> [Goal of the exercise]: From the data below, set down exactly the lines between the one holding "Rect.t -> Z" and the one holding "(** Bullets at", inclusive, and no others.

> [Given records]:
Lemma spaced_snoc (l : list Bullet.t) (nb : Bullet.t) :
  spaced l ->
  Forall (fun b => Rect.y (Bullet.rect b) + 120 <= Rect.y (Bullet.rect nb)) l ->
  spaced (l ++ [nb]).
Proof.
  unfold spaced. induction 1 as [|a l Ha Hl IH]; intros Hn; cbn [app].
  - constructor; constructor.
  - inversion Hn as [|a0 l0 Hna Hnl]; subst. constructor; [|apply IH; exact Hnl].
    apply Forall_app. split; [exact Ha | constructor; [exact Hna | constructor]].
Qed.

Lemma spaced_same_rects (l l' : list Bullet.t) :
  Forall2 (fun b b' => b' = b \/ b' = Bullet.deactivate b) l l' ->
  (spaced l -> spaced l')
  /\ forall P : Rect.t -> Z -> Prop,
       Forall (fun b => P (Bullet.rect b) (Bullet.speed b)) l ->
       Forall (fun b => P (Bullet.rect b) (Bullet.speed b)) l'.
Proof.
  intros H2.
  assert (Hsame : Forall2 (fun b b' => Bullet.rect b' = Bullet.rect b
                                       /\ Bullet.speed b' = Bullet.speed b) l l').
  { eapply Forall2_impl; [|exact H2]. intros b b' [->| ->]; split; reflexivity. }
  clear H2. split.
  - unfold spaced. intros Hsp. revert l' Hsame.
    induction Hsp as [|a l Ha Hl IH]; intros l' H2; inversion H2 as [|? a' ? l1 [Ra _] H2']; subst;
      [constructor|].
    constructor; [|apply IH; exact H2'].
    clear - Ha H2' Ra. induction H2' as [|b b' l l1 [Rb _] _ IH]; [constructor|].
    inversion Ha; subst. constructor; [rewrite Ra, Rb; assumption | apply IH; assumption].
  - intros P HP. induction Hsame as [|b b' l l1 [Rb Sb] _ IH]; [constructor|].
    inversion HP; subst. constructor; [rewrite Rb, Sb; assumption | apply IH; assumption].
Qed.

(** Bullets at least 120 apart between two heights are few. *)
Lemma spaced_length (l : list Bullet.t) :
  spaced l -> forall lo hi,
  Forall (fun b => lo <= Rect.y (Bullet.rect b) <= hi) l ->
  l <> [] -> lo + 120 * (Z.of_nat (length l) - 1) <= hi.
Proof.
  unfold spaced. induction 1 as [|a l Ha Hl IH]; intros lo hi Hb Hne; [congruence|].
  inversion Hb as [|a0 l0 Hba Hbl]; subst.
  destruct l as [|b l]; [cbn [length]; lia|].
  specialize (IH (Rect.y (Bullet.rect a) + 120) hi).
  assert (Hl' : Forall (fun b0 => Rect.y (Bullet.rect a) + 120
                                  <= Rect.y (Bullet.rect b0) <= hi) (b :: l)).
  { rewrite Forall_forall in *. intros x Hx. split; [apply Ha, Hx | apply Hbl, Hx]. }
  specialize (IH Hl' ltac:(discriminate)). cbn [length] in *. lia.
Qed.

> [Output of the exercise]:
  /\ forall P : Rect.t -> Z -> Prop,
       Forall (fun b => P (Bullet.rect b) (Bullet.speed b)) l ->
       Forall (fun b => P (Bullet.rect b) (Bullet.speed b)) l'.
Proof.
  intros H2.
  assert (Hsame : Forall2 (fun b b' => Bullet.rect b' = Bullet.rect b
                                       /\ Bullet.speed b' = Bullet.speed b) l l').
  { eapply Forall2_impl; [|exact H2]. intros b b' [->| ->]; split; reflexivity. }
  clear H2. split.
  - unfold spaced. intros Hsp. revert l' Hsame.
    induction Hsp as [|a l Ha Hl IH]; intros l' H2; inversion H2 as [|? a' ? l1 [Ra _] H2']; subst;
      [constructor|].
    constructor; [|apply IH; exact H2'].
    clear - Ha H2' Ra. induction H2' as [|b b' l l1 [Rb _] _ IH]; [constructor|].
    inversion Ha; subst. constructor; [rewrite Ra, Rb; assumption | apply IH; assumption].
  - intros P HP. induction Hsame as [|b b' l l1 [Rb Sb] _ IH]; [constructor|].
    inversion HP; subst. constructor; [rewrite Rb, Sb; assumption | apply IH; assumption].
Qed.

(** Bullets at least 120 apart between two heights are few. *)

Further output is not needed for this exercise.